As full membership of the committee is not present - and it was great that we had full attendance for today's session - we are obliged, under Standing Orders, to wait eight minutes or until full membership is present before proceeding with the division.
I move amendment No. 36:
In page 30, after line 41, to insert the following:“(i) a statement as to what further enquiries into the incident the health services body believes are appropriate and which it will be undertaking;”.
I move amendment No. 37:
In page 31, to delete lines 8 to 12 and substitute the following:“(4) The health services provider shall, at the open disclosure meeting, make an apology to the patient or the relevant person (or both of them) in respect of the patient safety incident.”.
I move amendment No. 38:
In page 31, line 13, to delete “referred to in subsection (2)(c)” and substitute “referred to in subsection (2)(c),”.
Amendments Nos. 38 and 39 are technical amendments to section 16.
I move amendment No. 41:
In page 32, line 11, to delete “in accordance with paragraph (b)” and substitute “in accordance with paragraph (b),”.
Amendments Nos. 41 to 44, inclusive, are technical amendments to section 17.

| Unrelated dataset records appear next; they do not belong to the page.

(* ===== verification/DriftSpec.v ===== *)
(** * What the drift read model promises

    The passing set of a snapshot, the drift report as a function of the official
    snapshots of the window, and that redelivering an ingest message changes
    neither read model. *)

From S2P Require Import Prelude GoTime Tenancy EvalState Eval Freshness FreshnessSpec Drift.

Module DriftSpec.
Import ReadModel Drift.

(** ** The passing set *)

(** The evaluations of a control in a cell; the last of the greatest [evaluated_at]
    is the cell's current state. *)
Definition cell_rows (rows : list Eval.EvalRow) (c : UUID) (cell : option UUID) : list Eval.EvalRow :=
  select_where (λ r, bool_decide (Eval.v_ControlID r = c) && bool_decide (Eval.v_ScopeCellID r = cell)) rows.

(** Worst-cell roll-up: evaluated somewhere, and passing on fresh evidence in
    every cell it was evaluated in. *)
Definition passing (rows : list Eval.EvalRow) (c : UUID) : Prop :=
  c ∈ (Eval.v_ControlID <$> rows) ∧
  ∀ cell r, last_max Eval.v_EvaluatedAt (cell_rows rows c cell) r →
    Eval.v_Result r = EvalState.ResultPass ∧ Eval.v_FreshnessStatus r = EvalState.FreshnessFresh.

Lemma latest_in_cell_spec rows c cell r :
  latest_in_cell rows c cell = Some r ↔ last_max Eval.v_EvaluatedAt (cell_rows rows c cell) r.
Proof.
  pose proof (last_max_fold Eval.v_EvaluatedAt (cell_rows rows c cell)) as H.
  change (fold_left _ _ None) with (latest_in_cell rows c cell) in H.
  destruct (latest_in_cell rows c cell) as [x|]; split; intros Hr; try done.
  - by injection Hr as <-.
  - f_equal. by eapply last_max_unique.
  - apply last_max_elem in Hr. rewrite H in Hr. by apply elem_of_nil in Hr.
Qed.

Lemma elem_of_cell_rows rows c cell r :
  r ∈ cell_rows rows c cell ↔ Eval.v_ControlID r = c ∧ Eval.v_ScopeCellID r = cell ∧ r ∈ rows.
Proof.
  unfold cell_rows. rewrite elem_of_select_where, andb_true_iff, !bool_decide_eq_true. tauto.
Qed.

Lemma passing_spec rows c :
  forallb pass_and_fresh (latest_per_cell rows c) = true ↔
  ∀ cell r, last_max Eval.v_EvaluatedAt (cell_rows rows c cell) r →
    Eval.v_Result r = EvalState.ResultPass ∧ Eval.v_FreshnessStatus r = EvalState.FreshnessFresh.
Proof.
  assert (Hpf : ∀ r, pass_and_fresh r = true ↔
                  Eval.v_Result r = EvalState.ResultPass ∧ Eval.v_FreshnessStatus r = EvalState.FreshnessFresh).
  { intros r. unfold pass_and_fresh. by rewrite andb_true_iff, !bool_decide_eq_true. }
  setoid_rewrite <- Hpf. rewrite forallb_forall. setoid_rewrite <- latest_in_cell_spec. unfold latest_per_cell. split.
  - intros H cell r Hr. apply H, list_elem_of_In, list_elem_of_omap. exists cell. split; [|done].
    apply latest_in_cell_spec, last_max_elem, elem_of_cell_rows in Hr as (Hc & <- & Hin).
    unfold cells_evaluated. apply elem_of_remove_dups, list_elem_of_fmap_2, elem_of_select_where.
    split; [by rewrite bool_decide_eq_true_2|done].
  - intros H r Hr. apply list_elem_of_In, list_elem_of_omap in Hr as (cell & _ & Hr). eauto.
Qed.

As the Bill has completed Committee Stage, it is recommended that members submit Report Stage amendments to the Bills Office without delay, as Report Stage may be tabled at short notice. That is the same recommendation as yesterday. I am not the author of that but does the Minister of State wish to speak to that particular point?
I thank colleagues for their input. The amendment I argued against has serious implications and we will have to consider it further. I ask colleagues to seriously consider this and the impact it could have on the clinical community. It is not something the Minister for Health was bringing to this lightly and he put much work, research and consultation into it. He is taking the Bill extremely seriously. The implications of the amendment could be very far-reaching. We will have to consider exactly what it means and we might ask colleagues to look at it again on Report Stage. I do not want to rehash the argument now but I should make that point.

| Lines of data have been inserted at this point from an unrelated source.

(* ===== verification/ExceptionSpec.v ===== *)
(** * The exception lifecycle: abstract machine, refinement, invariants

    The abstract machine moves whole rows along the five-state lifecycle and
    appends one audit entry per move.  Every store operation and the expirer
    refine it, so the invariants proved on the machine hold of every database
    the program can reach.  [performs] says for each store operation which step it
    takes, on which row, with which stamps and audit entry. *)

From S2P Require Import Prelude GoTime Tenancy Exception.
Import Exception.

#[global] Instance World_atomic : Atomic db.
Proof. by intros s s'. Qed.

(** ** The abstract machine *)

Inductive lifecycle : option State → State → Prop :=
| lc_request : lifecycle None StateRequested
| lc_approve : lifecycle (Some StateRequested) StateApproved
| lc_deny : lifecycle (Some StateRequested) StateDenied
| lc_activate : lifecycle (Some StateApproved) StateActive
| lc_expire : lifecycle (Some StateActive) StateExpired.
#[export] Hint Constructors lifecycle : atlas.

(** What no operation may change about an exception: above all [expires_at]
    (no renewal), the requester and the tenant. *)
Definition frozen (r : Row) :=
  (row_ID r, row_TenantID r, row_ControlID r, row_ScopeCellPredicate r, row_Justification r,
   row_CompensatingControls r, row_RequestedBy r, row_RequestedAt r, row_ExpiresAt r, row_CreatedAt r).

Definition approved_by_other (r : Row) : Prop :=
  ∃ a, row_ApprovedBy r = Some a ∧ a ≠ row_RequestedBy r.
Definition denied_by_other (r : Row) : Prop :=
  ∃ a, row_DeniedBy r = Some a ∧ a ≠ row_RequestedBy r.

Definition row_wf (r : Row) : Prop :=
  row_RequestedAt r < row_ExpiresAt r ≤ row_RequestedAt r + MaxLifetime ∧
  row_Justification r ≠ "" ∧ row_RequestedBy r ≠ "" ∧
  match row_Status r with
  | StateRequested => row_ApprovedBy r = None ∧ row_DeniedBy r = None
  | StateApproved => approved_by_other r ∧ row_DeniedBy r = None
  | StateDenied => denied_by_other r ∧ row_ApprovedBy r = None
  | StateActive => approved_by_other r ∧ row_DeniedBy r = None ∧
                   is_Some (row_ActivatedBy r) ∧ is_Some (row_EffectiveFrom r)
  | StateExpired => approved_by_other r ∧ row_DeniedBy r = None ∧
                    is_Some (row_ActivatedBy r) ∧ is_Some (row_EffectiveFrom r) ∧
                    is_Some (row_ExpiredAt r)
  end.

(** A legal move of one row. *)
Definition move (r r' : Row) : Prop :=
  frozen r' = frozen r ∧ lifecycle (Some (row_Status r)) (row_Status r') ∧ (row_wf r → row_wf r').

(** The audit entry that a move of [r] to [r'] must leave. *)
Definition records (from : option State) (r' : Row) (a : AuditEntry) : Prop :=
  al_TenantID a = row_TenantID r' ∧ al_ExceptionID a = row_ID r' ∧
  al_FromState a = from ∧ al_ToState a = row_Status r'.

I thank the Chairman, the secretariat, my staff and colleagues from the Dáil for the work they put into this, their sincerity and commitment. That is really appreciated and it is how legislation is made and developed. We will have to consider some of the matters that have been decided. We have done a good day's work in getting this far.

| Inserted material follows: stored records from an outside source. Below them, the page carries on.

Lemma FreezeAuditPeriod_keeps t id at_ hash by_ now d row d' :
  FreezeAuditPeriod t id at_ hash by_ now d = Some (row, d') → keeps d d'.
Proof.
  unfold FreezeAuditPeriod. intros H. case_match; simplify_eq. split_and!; simpl; [done| |].
  - intros x Hx Hf. apply elem_of_update_where. exists x. split; [done|]. unfold freezable. rewrite Hf.
    by rewrite andb_false_r.
  - intros Hn. unfold ids. simpl. by rewrite update_where_key.
Qed.

Section Operations.
Context {UT : UUIDText}.

(** The outcome of a transaction whose body keeps. *)
Lemma inTx_keeps {E A} `{!TxError E} infra ctx (fn : UUID → Tx World E A) w r w' :
  (∀ t w a w', fn t w = (Ok a, w') → keeps (db w) (db w')) →
  Tenancy.inTx infra ctx fn w = (r, w') → keeps (db w) (db w').
Proof using.
  intros Hfn H. apply (inTx_cases db) in H as [(t & a & _ & _ & H)|(e & _ & ->)]; [by eapply Hfn|apply keeps_refl].
Qed.

Lemma writeLog_keeps env t p action actor detail w a w' :
  writeLog env t p action actor detail w = (Ok a, w') → keeps (db w) (db w').
Proof using.
  unfold writeLog. intros H. case_match eqn:E; simplify_eq. by eapply Log_keeps.
Qed.

Lemma Create_keeps env newID i w r w' : Create env newID i w = (r, w') → keeps (db w) (db w').
Proof using.
  unfold Create. intros H. repeat case_match; try (by apply tx_fail_eq in H as [_ ->]; apply keeps_refl).
  eapply (inTx_keeps (E := Error)); [|exact H]. clear. intros t w a w' H. simpl in H.
  destruct (CreateAuditPeriod _ _ _ _ _ _ _ _ _) as [[row d]|] eqn:E; [|done].
  apply tx_bind_Ok in H as ([] & w1 & H1 & H2). injection H2 as <- <-.
  apply writeLog_keeps in H1. apply CreateAuditPeriod_keeps in E. by eapply keeps_trans.
Qed.

Lemma freezeBody_keeps env id by_ at_ t w a w' : freezeBody env id by_ at_ t w = (Ok a, w') → keeps (db w) (db w').
Proof using.
  unfold freezeBody. intros H. destruct (GetAuditPeriodByID _ _ _) as [r|]; [|done]. case_bool_decide; [done|].
  destruct (FreezeAuditPeriod _ _ _ _ _ _ _) as [[[row|] d]|] eqn:E; try done.
  destruct (writeLog _ _ _ _ _ _ _) as [[[]|e] w1] eqn:L; simplify_eq. apply writeLog_keeps in L.
  apply FreezeAuditPeriod_keeps in E. eapply keeps_trans; [exact E|]. eapply keeps_trans; [|exact L]. by apply keeps_same_periods.
Qed.

Lemma writeRejectionLog_keeps env t p actor w : keeps (db w) (db (writeRejectionLog env t p actor w)).
Proof using UT.
  unfold writeRejectionLog. destruct (withTx _ _ _ _) as [r w'] eqn:E. simpl.
  apply (withTx_cases db) in E as [(a & _ & E)|(e & _ & ->)]; [by eapply writeLog_keeps|apply keeps_refl].
Qed.

Lemma Freeze_keeps env id by_ at_ w r w' : Freeze env id by_ at_ w = (r, w') → keeps (db w) (db w').
Proof using.
  unfold Freeze. intros H. case_bool_decide; simplify_eq; [apply keeps_refl|].
  destruct (Tenancy.inTx _ _ _ _) as [r1 w1] eqn:E. apply inTx_keeps in E; [|by apply freezeBody_keeps].
  destruct r1 as [p|[e|t p]]; simplify_eq; [done|done|]. eapply keeps_trans; [exact E|apply writeRejectionLog_keeps].
Qed.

The matters that will concern the Minister are in Part 4 but the matters related to periodic payments are contained in Parts 2 and 3. If it is the case that there will be reconsideration or further deliberation by the Department in respect of the open disclosure issue, it should not delay the other parts of the Bill going through. The periodic payments elements are crucial. I would like to see it all being put through rapidly but if there is to be some rethinking by the Department, it should not delay Parts 1 to 3, inclusive, of the Bill.
The Minister for Health, Deputy Harris, indicated earlier that he would like to provide some staff to discuss some of the matters in advance of Report Stage. It would not be just for us and everybody should be part of it. I am sure the committee would be happy to facilitate that.
I thank the Minister of State, Deputy Stanton, and his officials for attending today. I thank the members of the select committee for their work, including those who prepared amendments, those who contributed and all the team who attended today. It was really great. When the select committee reconvenes it will consider Committee Stage of the Thirty-fifth Amendment of the Constitution (Divorce) Bill 2016. It is a Private Members' Bill.